*** EXTRACTED RECORDS Section Begins ***

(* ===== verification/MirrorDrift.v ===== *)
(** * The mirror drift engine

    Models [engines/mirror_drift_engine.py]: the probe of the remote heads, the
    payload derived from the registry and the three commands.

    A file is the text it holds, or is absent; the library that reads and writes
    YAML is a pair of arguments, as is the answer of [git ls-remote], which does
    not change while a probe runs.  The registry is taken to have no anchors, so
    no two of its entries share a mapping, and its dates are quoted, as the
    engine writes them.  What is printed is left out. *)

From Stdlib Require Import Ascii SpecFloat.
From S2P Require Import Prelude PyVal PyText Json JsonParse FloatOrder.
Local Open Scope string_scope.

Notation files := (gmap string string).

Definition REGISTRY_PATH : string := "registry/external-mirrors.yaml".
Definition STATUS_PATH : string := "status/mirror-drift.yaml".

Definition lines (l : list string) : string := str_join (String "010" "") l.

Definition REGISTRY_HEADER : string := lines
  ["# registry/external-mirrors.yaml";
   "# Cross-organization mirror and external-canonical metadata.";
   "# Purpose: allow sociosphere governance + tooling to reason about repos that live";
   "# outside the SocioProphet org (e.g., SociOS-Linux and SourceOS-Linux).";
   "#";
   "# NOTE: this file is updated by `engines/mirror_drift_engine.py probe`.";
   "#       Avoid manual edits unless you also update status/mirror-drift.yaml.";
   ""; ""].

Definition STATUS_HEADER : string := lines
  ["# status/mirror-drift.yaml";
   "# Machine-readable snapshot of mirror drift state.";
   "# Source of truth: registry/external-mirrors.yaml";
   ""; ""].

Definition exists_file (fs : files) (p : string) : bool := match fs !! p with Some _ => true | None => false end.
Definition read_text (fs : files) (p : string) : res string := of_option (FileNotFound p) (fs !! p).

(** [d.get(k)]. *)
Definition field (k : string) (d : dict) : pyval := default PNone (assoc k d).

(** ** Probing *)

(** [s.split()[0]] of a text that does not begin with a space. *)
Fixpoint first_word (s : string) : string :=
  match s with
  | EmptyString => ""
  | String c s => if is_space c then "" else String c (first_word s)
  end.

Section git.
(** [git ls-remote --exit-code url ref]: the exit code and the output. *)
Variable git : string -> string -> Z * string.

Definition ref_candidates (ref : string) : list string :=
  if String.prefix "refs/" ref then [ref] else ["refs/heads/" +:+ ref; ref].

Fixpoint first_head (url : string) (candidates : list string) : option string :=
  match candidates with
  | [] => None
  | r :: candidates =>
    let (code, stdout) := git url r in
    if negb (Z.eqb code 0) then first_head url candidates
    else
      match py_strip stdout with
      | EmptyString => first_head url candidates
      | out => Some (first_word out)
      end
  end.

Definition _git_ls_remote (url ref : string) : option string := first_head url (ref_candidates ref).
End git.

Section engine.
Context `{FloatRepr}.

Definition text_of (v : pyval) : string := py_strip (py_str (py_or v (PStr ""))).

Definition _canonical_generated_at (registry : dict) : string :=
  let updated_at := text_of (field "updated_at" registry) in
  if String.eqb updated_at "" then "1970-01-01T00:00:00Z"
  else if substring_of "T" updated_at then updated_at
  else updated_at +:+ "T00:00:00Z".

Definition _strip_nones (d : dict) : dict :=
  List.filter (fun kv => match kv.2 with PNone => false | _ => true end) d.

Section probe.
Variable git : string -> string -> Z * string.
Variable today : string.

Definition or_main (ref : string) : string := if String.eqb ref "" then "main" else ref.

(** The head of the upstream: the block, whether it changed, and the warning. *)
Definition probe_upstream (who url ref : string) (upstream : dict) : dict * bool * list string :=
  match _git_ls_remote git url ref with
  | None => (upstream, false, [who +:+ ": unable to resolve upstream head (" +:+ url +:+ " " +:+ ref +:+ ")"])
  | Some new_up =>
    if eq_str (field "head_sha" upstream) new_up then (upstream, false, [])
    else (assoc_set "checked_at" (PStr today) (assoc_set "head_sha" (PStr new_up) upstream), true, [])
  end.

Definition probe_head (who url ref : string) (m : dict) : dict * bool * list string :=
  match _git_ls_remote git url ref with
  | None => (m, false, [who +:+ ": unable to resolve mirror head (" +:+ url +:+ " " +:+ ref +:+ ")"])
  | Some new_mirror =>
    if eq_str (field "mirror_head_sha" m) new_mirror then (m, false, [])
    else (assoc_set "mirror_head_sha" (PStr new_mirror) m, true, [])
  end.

*** EXTRACTED RECORDS Section Ends ***

== WORK INSTRUCTION ==
Every record in the listing above should be reproduced exactly.

== WRITTEN REPLY ==
(* ===== verification/MirrorDrift.v ===== *)
(** * The mirror drift engine

    Models [engines/mirror_drift_engine.py]: the probe of the remote heads, the
    payload derived from the registry and the three commands.

    A file is the text it holds, or is absent; the library that reads and writes
    YAML is a pair of arguments, as is the answer of [git ls-remote], which does
    not change while a probe runs.  The registry is taken to have no anchors, so
    no two of its entries share a mapping, and its dates are quoted, as the
    engine writes them.  What is printed is left out. *)

From Stdlib Require Import Ascii SpecFloat.
From S2P Require Import Prelude PyVal PyText Json JsonParse FloatOrder.
Local Open Scope string_scope.

Notation files := (gmap string string).

Definition REGISTRY_PATH : string := "registry/external-mirrors.yaml".
Definition STATUS_PATH : string := "status/mirror-drift.yaml".

Definition lines (l : list string) : string := str_join (String "010" "") l.

Definition REGISTRY_HEADER : string := lines
  ["# registry/external-mirrors.yaml";
   "# Cross-organization mirror and external-canonical metadata.";
   "# Purpose: allow sociosphere governance + tooling to reason about repos that live";
   "# outside the SocioProphet org (e.g., SociOS-Linux and SourceOS-Linux).";
   "#";
   "# NOTE: this file is updated by `engines/mirror_drift_engine.py probe`.";
   "#       Avoid manual edits unless you also update status/mirror-drift.yaml.";
   ""; ""].

Definition STATUS_HEADER : string := lines
  ["# status/mirror-drift.yaml";
   "# Machine-readable snapshot of mirror drift state.";
   "# Source of truth: registry/external-mirrors.yaml";
   ""; ""].

Definition exists_file (fs : files) (p : string) : bool := match fs !! p with Some _ => true | None => false end.
Definition read_text (fs : files) (p : string) : res string := of_option (FileNotFound p) (fs !! p).

(** [d.get(k)]. *)
Definition field (k : string) (d : dict) : pyval := default PNone (assoc k d).

(** ** Probing *)

(** [s.split()[0]] of a text that does not begin with a space. *)
Fixpoint first_word (s : string) : string :=
  match s with
  | EmptyString => ""
  | String c s => if is_space c then "" else String c (first_word s)
  end.

Section git.
(** [git ls-remote --exit-code url ref]: the exit code and the output. *)
Variable git : string -> string -> Z * string.

Definition ref_candidates (ref : string) : list string :=
  if String.prefix "refs/" ref then [ref] else ["refs/heads/" +:+ ref; ref].

Fixpoint first_head (url : string) (candidates : list string) : option string :=
  match candidates with
  | [] => None
  | r :: candidates =>
    let (code, stdout) := git url r in
    if negb (Z.eqb code 0) then first_head url candidates
    else
      match py_strip stdout with
      | EmptyString => first_head url candidates
      | out => Some (first_word out)
      end
  end.

Definition _git_ls_remote (url ref : string) : option string := first_head url (ref_candidates ref).
End git.

Section engine.
Context `{FloatRepr}.

Definition text_of (v : pyval) : string := py_strip (py_str (py_or v (PStr ""))).

Definition _canonical_generated_at (registry : dict) : string :=
  let updated_at := text_of (field "updated_at" registry) in
  if String.eqb updated_at "" then "1970-01-01T00:00:00Z"
  else if substring_of "T" updated_at then updated_at
  else updated_at +:+ "T00:00:00Z".

Definition _strip_nones (d : dict) : dict :=
  List.filter (fun kv => match kv.2 with PNone => false | _ => true end) d.

Section probe.
Variable git : string -> string -> Z * string.
Variable today : string.

Definition or_main (ref : string) : string := if String.eqb ref "" then "main" else ref.

(** The head of the upstream: the block, whether it changed, and the warning. *)
Definition probe_upstream (who url ref : string) (upstream : dict) : dict * bool * list string :=
  match _git_ls_remote git url ref with
  | None => (upstream, false, [who +:+ ": unable to resolve upstream head (" +:+ url +:+ " " +:+ ref +:+ ")"])
  | Some new_up =>
    if eq_str (field "head_sha" upstream) new_up then (upstream, false, [])
    else (assoc_set "checked_at" (PStr today) (assoc_set "head_sha" (PStr new_up) upstream), true, [])
  end.

Definition probe_head (who url ref : string) (m : dict) : dict * bool * list string :=
  match _git_ls_remote git url ref with
  | None => (m, false, [who +:+ ": unable to resolve mirror head (" +:+ url +:+ " " +:+ ref +:+ ")"])
  | Some new_mirror =>
    if eq_str (field "mirror_head_sha" m) new_mirror then (m, false, [])
    else (assoc_set "mirror_head_sha" (PStr new_mirror) m, true, [])
  end.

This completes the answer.